BTW: There’s an adjacent room that can be reserved for larger parties or used as a community table.
Dick’s Hideaway, 6008 N. 16th St., Phoenix, Ariz. 85016
BREAKFAST
Matt’s Big Breakfast
Matt’s sweet spot is traditional breakfast fare using high-quality and, when possible, local ingredients. Menu favorites are the Chop & Chick (eggs over a pork chop), scrambles and the Five Spot breakfast sandwich — which are served all day long. Matt’s started as a small cafe in 2004 and continues to expand with additional locations across Phoenix.
BTW: For less ambiance than Downtown but also less of a wait, try the Camelback Road location.
Matt’s Big Breakfast, 825 N. First St., Phoenix, Ariz. 85004
LUNCH
Pane Bianco
At Pane Bianco, you’ll find sandwiches by one of Phoenix’s most beloved celebrity chefs, Chris Bianco. The menu is limited to a handful of sandwiches and salads with a market option that changes daily and a daily slice, everything made with locally sourced, fresh ingredients. Eat in the restaurant (there are multiple locations in addition to Central) or order at the counter next door for to-go service.
BTW: The tuna sandwich is a crowd favorite.
Pane Bianco, 4404 N. Central Ave., Phoenix, Ariz. 85012
LUNCH
Tacos Chiwas
This Dairy Queen turned Chihuahua-style taqueria is nothing to look at, but it serves no-nonsense, straight-up delicious tacos, burritos, gorditas and other Northern Mexico fare. Its specialty is the beef-and-ham taco, smothered with chiles and cheese. Order at the counter and then adorn with salsas and pickled vegetables from the condiment cart in the corner.
BTW: Order a side of frijoles charros — a soupy mix of beans loaded with bacon and sausage.
Tacos Chiwas, 1028 E Indian School Rd., Phoenix, Ariz. 85014
DINNER
Glai Baan
This cozy family restaurant serves killer Thai street food in a homey setting, with family pictures and vintage Thai ads hanging on the walls and twinkle lights crisscrossing the outdoor patio. The restaurant features northeastern Thai fare and encourages family-style dining with stir-fries, noodles, soups and curries. Glai Baan also has an unexpected cocktail menu with flavors such as black soy and onion.
BTW: The steamed bread and custard dessert is a perfect balance of light and not-too-sweet.
Glai Baan, 2333 E. Osborn Rd., Phoenix, Ariz. 85016
DINNER
Restaurant Progress
The intimate spot serves a variety of craft cocktails, thoughtful small plates and entrees, and a five-course chef’s choice tasting menu that can be ordered with or without wine pairings and foie gras.

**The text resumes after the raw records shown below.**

(** The rebuild of the cache for a key [(L, theta, complexity)]. *)
Definition buildGeo (L : nat) (theta complexity : R) : geo :=
  let spread := 2 + 0.15 * complexity in
  let tj := fun j : nat => INR j / INR L in
  let ang := fun j => (tj j - 0.5) * theta * spread in
  let p1 := fun j => k1 complexity * tj j in
  let p2 := fun j => k2 complexity * tj j in
  let p3 := fun j => k3 complexity * (tj j * 1.2) in
  mkGeo (table L tj)
        (table L (fun j => sin (ang j))) (table L (fun j => cos (ang j)))
        (table L (fun j => sin (p1 j))) (table L (fun j => cos (p1 j)))
        (table L (fun j => sin (p2 j))) (table L (fun j => cos (p2 j)))
        (table L (fun j => sin (p3 j))) (table L (fun j => cos (p3 j))).

(** The cache that [loop] hands to [renderFrame] under given controls. *)
Definition geoOf (c : controls) : geo :=
  buildGeo (Z.to_nat (sampleCount (segments c) (complexity c)))
           (thetaOf (segments c)) (complexity c).

(* ================================================================== *)
(** ** The wedge renderer (v1.6) *)

Definition cell (a : list R) (j : nat) : R := nth j a 0.

(** Frame phases (angle-add). *)
Definition a1 (S : state) : R := 1.3 * t S + 0.15 * sin (swirl S).
Definition a2 (S : state) : R := -0.7 * t S + 0.20 * cos (swirl S * 0.7).
Definition a3 (S : state) : R := 0.9 * t S + 0.05 * sin (swirl S * 1.4).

Seating is limited and in demand, so reservations are recommended.
BTW: After dinner, head next door to the retro Thunderbird Lounge for a late-night drink.

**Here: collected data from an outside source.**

(** When the encoding succeeds it is the byte string of the text. *)
Lemma encode_ascii_Ok (s : string) (bs : list byte) :
  encode_ascii s = Ok bs -> bs = list_byte_of_string s.
Proof.
  revert bs. induction s as [|c s IH]; intros bs H; cbn in H.
  - now inversion H.
  - destruct (N_of_ascii c <? 128)%N; [|discriminate].
    destruct (encode_ascii s) as [bs'|e]; cbn in H; [|discriminate].
    inversion H; subst. now rewrite (IH bs' eq_refl).
Qed.

Lemma sextets3_ascii (a b c : Z) :
  0 <= a < 256 -> 0 <= b < 256 -> 0 <= c < 256 ->
  Forall (fun x => byte_to_Z x < 128) (writer.sextets3 a b c).
Proof.
  intros Ha Hb Hc. unfold writer.sextets3.
  pose proof (alphabet_range _ (s1_range _ Ha)).
  pose proof (alphabet_range _ (s2_range a _ Hb)).
  pose proof (alphabet_range _ (s3_range b _ Hc)).
  pose proof (alphabet_range _ (s4_range c)).
  repeat constructor; rewrite byte_to_of_Z; lia.
Qed.

Lemma b64encode_ascii (data : list byte) :
  Forall (fun x => byte_to_Z x < 128) (writer.b64encode data).
Proof.
  assert (H0 : 0 <= 0 < 256) by lia.
  assert (HP : byte_to_Z writer.PAD < 128) by (vm_compute; reflexivity).
  induction data as [|a|a b|a b c l IH] using list_ind3.
  - constructor.
  - cbn [writer.b64encode]. apply Forall_app. split.
    + apply Forall_take, sextets3_ascii; auto using byte_to_Z_range.
    + repeat constructor; exact HP.
  - cbn [writer.b64encode]. apply Forall_app. split.
    + apply Forall_take, sextets3_ascii; auto using byte_to_Z_range.
    + repeat constructor; exact HP.
  - change (writer.b64encode (a :: b :: c :: l))
      with (writer.sextets3 (byte_to_Z a) (byte_to_Z b) (byte_to_Z c) ++ writer.b64encode l).
    apply Forall_app. split; [|exact IH].
    apply sextets3_ascii; apply byte_to_Z_range.
Qed.

(** The text of a base64 encoding reads back as the encoded bytes. *)
Lemma read_b64text (data : list byte) :
  encode_ascii (writer.b64text data) ≫= b64decode = Ok data.
Proof.
  unfold writer.b64text. rewrite encode_ascii_text by apply b64encode_ascii.
  cbn. apply b64decode_b64encode.
Qed.

(** ** Words *)

Lemma uint_be_4 (b0 b1 b2 b3 : byte) :
  struct.uint_be [b0; b1; b2; b3]
  = ((byte_to_Z b0 * 256 + byte_to_Z b1) * 256 + byte_to_Z b2) * 256 + byte_to_Z b3.
Proof. reflexivity. Qed.

Lemma uint_be_4_range (b0 b1 b2 b3 : byte) :
  writer.is_uint32 (struct.uint_be [b0; b1; b2; b3]).
Proof.
  rewrite uint_be_4. unfold writer.is_uint32. change (2 ^ 32) with 4294967296.
  pose proof (byte_to_Z_range b0). pose proof (byte_to_Z_range b1).
  pose proof (byte_to_Z_range b2). pose proof (byte_to_Z_range b3). lia.
Qed.

(** The four bytes of a 32-bit pattern, most significant first, hold it. *)
Lemma uint_be_bytes (d : Z) :
  writer.is_uint32 d ->
  struct.uint_be [byte_of_Z (Z.shiftr d 24); byte_of_Z (Z.shiftr d 16);
                  byte_of_Z (Z.shiftr d 8); byte_of_Z d] = d.
Proof.
  unfold writer.is_uint32. change (2 ^ 32) with 4294967296. intros Hd.
  rewrite uint_be_4, !byte_to_of_Z_mod, !shiftr_div by lia.
  change (2 ^ 24) with 16777216. change (2 ^ 16) with 65536. change (2 ^ 8) with 256.
  divmod.
Qed.

Lemma words_be_range (data : list byte) : Forall writer.is_uint32 (struct.words_be data).
Proof.
  remember (length data) as n eqn:E. revert data E.
  induction n as [n IH] using lt_wf_ind.
  intros [|b0 [|b1 [|b2 [|b3 rest]]]] E; try constructor.
  - apply uint_be_4_range.
  - eapply IH; [|reflexivity]. cbn in E. lia.
Qed.

Lemma words_be_pack (ws : list Z) :
  Forall writer.is_uint32 ws -> struct.words_be (writer.pack_BE_L ws) = ws.
Proof.
  induction 1 as [|d ws Hd _ IH]; [reflexivity|].
  cbn [writer.pack_BE_L flat_map app struct.words_be].
  rewrite uint_be_bytes by assumption. f_equal. exact IH.
Qed.

Lemma length_pack (ws : list Z) :
  Z.of_nat (length (writer.pack_BE_L ws)) = 4 * Z.of_nat (length ws).
Proof.
  induction ws as [|d ws IH]; [reflexivity|].
  cbn [writer.pack_BE_L flat_map app length]. unfold writer.pack_BE_L in IH. lia.
Qed.

(** ** The bit-cast of line 39 *)

(** Packing as a native [unsigned int] and unpacking as a native
    [float] yields the float with the same bit pattern, whatever the
    byte order of the machine. *)
Lemma bitcast_spec (native : struct.byteorder) (d : Z) :
  writer.is_uint32 d -> bitcast native d = Ok (ieee754.float_of_bits32 d).
Proof.
  intros Hd. unfold bitcast, struct.pack_I.
  pose proof Hd as [Hd0 Hd1].
  destruct (Z.leb_spec 0 d); [|lia]. destruct (Z.ltb_spec d (2 ^ 32)); [|lia].
  cbn [andb]. destruct native; cbn.
  - unfold struct.unpack_f. cbn [length rev app Z.of_nat Z.eqb Pos.eqb Pos.of_succ_nat Pos.succ].
    cbn [struct.uint_native rev app]. rewrite uint_be_bytes by assumption. reflexivity.
  - unfold struct.unpack_f. cbn [length Z.of_nat Z.eqb Pos.eqb Pos.of_succ_nat Pos.succ].
    cbn [struct.uint_native]. rewrite uint_be_bytes by assumption. reflexivity.
Qed.

(** ** The loop of lines 35-44 *)

Lemma split_loop_spec (native : struct.byteorder) (unpacked : list Z) :
  Forall writer.is_uint32 unpacked ->
  forall i mzs intensities,
  split_loop native unpacked i mzs intensities
  = Ok (mzs ++ map ieee754.float_of_bits32 (writer.alternate (i mod 2 =? 0) unpacked),
        intensities ++ map ieee754.float_of_bits32
                             (writer.alternate (negb (i mod 2 =? 0)) unpacked)).
Proof.
  induction 1 as [|d ws Hd _ IH]; intros i mzs its.
  - cbn. now rewrite !app_nil_r.
  - cbn [split_loop]. rewrite bitcast_spec by assumption. cbn [mbind result_mbind result_bind].
    assert (Hn : ((i + 1) mod 2 =? 0) = negb (i mod 2 =? 0)).
    { destruct (Z.eqb_spec (i mod 2) 0), (Z.eqb_spec ((i + 1) mod 2) 0);
        cbn; try reflexivity; divmod. }
    destruct (i mod 2 =? 0) eqn:E; rewrite IH, Hn; cbn [negb writer.alternate map];
      now rewrite <- app_assoc.
Qed.

(** ** The buffer decoder, case by case *)

Lemma item_precision_32 (info : gmap string value) (is32 : bool) :
  item_eq_str info "precision" "32" = Ok is32 ->
  (is32 = true <-> info !! "precision" = Some (VStr "32")).
Proof.
  unfold item_eq_str. destruct (info !! "precision") as [[]|]; intros H;
    inversion H; subst; split; try discriminate; try congruence.
  - intros E. apply String.eqb_eq in E. now subst.
  - intros E. inversion E. apply String.eqb_refl.
Qed.

(** With 32-bit precision a buffer of whole words decodes to the floats
    of its words, split by position. *)
Lemma decode_buffer_32 (native : struct.byteorder) (info : gmap string value)
      (data : list byte) :
  info !! "precision" = Some (VStr "32") ->
  Z.of_nat (length data) mod 4 = 0 ->
  decode_buffer native info data
  = Ok (map ieee754.float_of_bits32 (writer.evens (struct.words_be data)),
        map ieee754.float_of_bits32 (writer.odds (struct.words_be data))).
Proof.
  intros Hp Hl. unfold decode_buffer, item_eq_str. rewrite Hp.
  cbn [mbind result_mbind result_bind String.eqb Ascii.eqb Bool.eqb].
  change (String.eqb "32" "32") with true. cbv iota.
  unfold struct.unpack_BE_L.
  destruct (Z.eqb_spec (Z.of_nat (length data)) (4 * (Z.of_nat (length data) / 4)));
    [|divmod].
  cbn [mbind result_mbind result_bind].
  rewrite split_loop_spec by apply words_be_range. reflexivity.
Qed.

(** A buffer whose length is not a multiple of the element width is
    refused by [struct.unpack]. *)
Lemma decode_buffer_ragged (native : struct.byteorder) (info : gmap string value)
      (data : list byte) (is32 : bool) :
  item_eq_str info "precision" "32" = Ok is32 ->
  Z.of_nat (length data) mod (if is32 then 4 else 8) <> 0 ->
  decode_buffer native info data = Raise struct_error.
Proof.
  intros Hp Hl. unfold decode_buffer. rewrite Hp.
  cbn [mbind result_mbind result_bind]. unfold struct.unpack_BE_L.
  destruct is32;
    match goal with |- context [?x =? ?y] => destruct (Z.eqb_spec x y) end;
    try reflexivity; divmod.
Qed.

(** With any precision other than ["32"] every non-empty buffer is
    refused: the format asks for [len / 8] words of 4 bytes. *)
Lemma decode_buffer_not32 (native : struct.byteorder) (info : gmap string value)
      (data : list byte) :
  item_eq_str info "precision" "32" = Ok false ->
  data <> [] ->
  decode_buffer native info data = Raise struct_error.
Proof.
  intros Hp Hd. unfold decode_buffer. rewrite Hp.
  cbn [mbind result_mbind result_bind]. unfold struct.unpack_BE_L.
  assert (0 < Z.of_nat (length data)) by (destruct data; [congruence | cbn; lia]).
  match goal with |- context [?x =? ?y] => destruct (Z.eqb_spec x y) end;
    [divmod | reflexivity].
Qed.

(** ** Base64: what the lenient decoder accepts and refuses *)

Lemma is_alphabet_not_pad (c : byte) : writer.is_alphabet c = true -> writer.is_pad c = false.
Proof. unfold writer.is_alphabet. destruct (writer.is_pad c); [discriminate | reflexivity]. Qed.

(** A byte that is neither a pad nor in the alphabet leaves the state alone. *)
Lemma step_junk (st : binascii.state) (c : byte) :
  writer.is_pad c = false -> writer.is_alphabet c = false ->
  binascii.step st c = binascii.Continue st.
Proof.
  unfold writer.is_alphabet, writer.is_pad, binascii.step. intros -> H.
  cbn [negb andb] in H. apply Z.ltb_ge in H.
  destruct (Z.leb_spec 64 (binascii.table_a2b_base64 (byte_to_Z c))); [reflexivity | lia].
Qed.

(** An alphabet character moves to the next position of the quantum. *)
Lemma step_alphabet_char (st : binascii.state) (c : byte) :
  writer.is_alphabet c = true -> 0 <= binascii.quad_pos st < 4 ->
  exists st', binascii.step st c = binascii.Continue st'
    /\ binascii.quad_pos st' = (binascii.quad_pos st + 1) mod 4
    /\ binascii.pads st' = 0.
Proof.
  intros Ha Hq. pose proof (is_alphabet_not_pad c Ha) as Hp.
  unfold writer.is_alphabet in Ha. rewrite Hp in Ha. cbn [negb andb] in Ha.
  apply Z.ltb_lt in Ha. unfold writer.is_pad in Hp. unfold binascii.step. rewrite Hp.
  destruct (Z.leb_spec 64 (binascii.table_a2b_base64 (byte_to_Z c))); [lia|].
  destruct (Z.eqb_spec (binascii.quad_pos st) 0) as [E|];
    [|destruct (Z.eqb_spec (binascii.quad_pos st) 1) as [E|];
      [|destruct (Z.eqb_spec (binascii.quad_pos st) 2) as [E|]]];
    eexists; (split; [reflexivity|]); cbn; split; try reflexivity; try rewrite E;
    try reflexivity.
  assert (E : binascii.quad_pos st = 3) by lia. now rewrite E.
Qed.

(** Bytes outside the alphabet are dropped: the loop behaves as on the
    text without them. *)
Lemma loop_filter (s : list byte) :
  forall st,
  binascii.loop (filter (fun c => writer.is_pad c || writer.is_alphabet c = true) s) st
  = binascii.loop s st.
Proof.
  induction s as [|c s IH]; intros st; [reflexivity|].
  rewrite filter_cons. destruct (writer.is_pad c) eqn:Hp; cbn [orb].
  - rewrite decide_True by reflexivity. cbn [binascii.loop].
    destruct (binascii.step st c); [apply IH | reflexivity].
  - destruct (writer.is_alphabet c) eqn:Ha.
    + rewrite decide_True by reflexivity. cbn [binascii.loop].
      destruct (binascii.step st c); [apply IH | reflexivity].
    + rewrite decide_False by discriminate. cbn [binascii.loop].
      rewrite step_junk by assumption. apply IH.
Qed.

Lemma loop_app (s t : list byte) :
  forall st,
  binascii.loop (s ++ t) st
  = match binascii.loop s st with
    | (st', true) => (st', true)
    | (st', false) => binascii.loop t st'
    end.
Proof.
  induction s as [|c s IH]; intros st; [reflexivity|].
  cbn [app binascii.loop]. destruct (binascii.step st c); [apply IH | reflexivity].
Qed.

(** A text without pad characters never leaves through [done]; it ends
    at the position given by its number of alphabet characters. *)
Lemma loop_no_pad (body : list byte) :
  Forall (fun c => writer.is_pad c = false) body ->
  forall st, 0 <= binascii.quad_pos st < 4 -> binascii.pads st = 0 ->
  exists st', binascii.loop body st = (st', false)
    /\ binascii.quad_pos st' = (binascii.quad_pos st + writer.count_alphabet body) mod 4
    /\ binascii.pads st' = 0.
Proof.
  induction 1 as [|c body Hc _ IH]; intros st Hq Hp.
  - exists st. cbn. rewrite Z.add_0_r, Z.mod_small by lia. auto.
  - cbn [binascii.loop]. unfold writer.count_alphabet. rewrite filter_cons.
    destruct (writer.is_alphabet c) eqn:Ha.
    + rewrite decide_True by reflexivity.
      destruct (step_alphabet_char st c Ha Hq) as (st1 & E & Q & P). rewrite E.
      destruct (IH st1) as (st' & E' & Q' & P'); [rewrite Q; divmod | assumption |].
      exists st'. split; [assumption|]. split; [|assumption].
      rewrite Q', Q. unfold writer.count_alphabet. cbn [length].
      rewrite Nat2Z.inj_succ. rewrite Zplus_mod_idemp_l. f_equal. lia.
    + rewrite decide_False by discriminate. rewrite step_junk by assumption.
      apply IH; assumption.
Qed.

Restaurant Progress, 702 W. Montecito Ave. Phoenix, Ariz. 85013
LATE-NIGHT
Little Rituals
Take the elevator up to the fourth floor for a low-key nightspot with a view and creative cocktails. Little Rituals utilizes foams, muddling and infusions, combined with spirits and fresh ingredients, for some complicated yet memorable cocktails. The drinks complement the menu, which also offers a mix of complex flavors. Restaurant favorites include Hurricane Umami Fries and Caramel Claypot Wings.
BTW: For a more lively atmosphere, get your craft cocktails at the sister restaurant next door, Bitter & Twisted.
Little Rituals, 132 S. Central Ave., Fourth Floor., Phoenix, Ariz. 85004
LATE-NIGHT
Welcome Diner
This spot is more hipster hangout than greasy spoon, but it still has an old-timey-diner feel. It serves carb-y classics like fried chicken and biscuits, mac and cheese, and cheesy, gravy-slathered poutine, served alongside an extensive cocktail and beer menu. Even better, it’s open until 2 a.m. every night.
BTW: If the weather is good, sit on the patio.
Welcome Diner, 929 E. Pierce St., Phoenix, Ariz. 85006
(Phoenix illustrator Jane Goat for The Washington Post)
LOCALS THINK YOU SHOULD KNOW
  1. Saguaro (suh-war-oh), cholla (choy-ya), ocotillo (oak-uh-tee-yo). We can identify tourists when they butcher these plant pronunciations.
  2. No matter the season, bring a sweater. It gets cold in the desert in the winter. Not Chicago-cold, but if you’re here December through February, have layers. In summer, businesses crank the A/C to frigid.
  3. You won’t want to miss the Arizona sunsets and, if you’re ambitious, sunrises. The seemingly endless sky, jutting mountains and vivid orange-reds make some of the prettiest out there.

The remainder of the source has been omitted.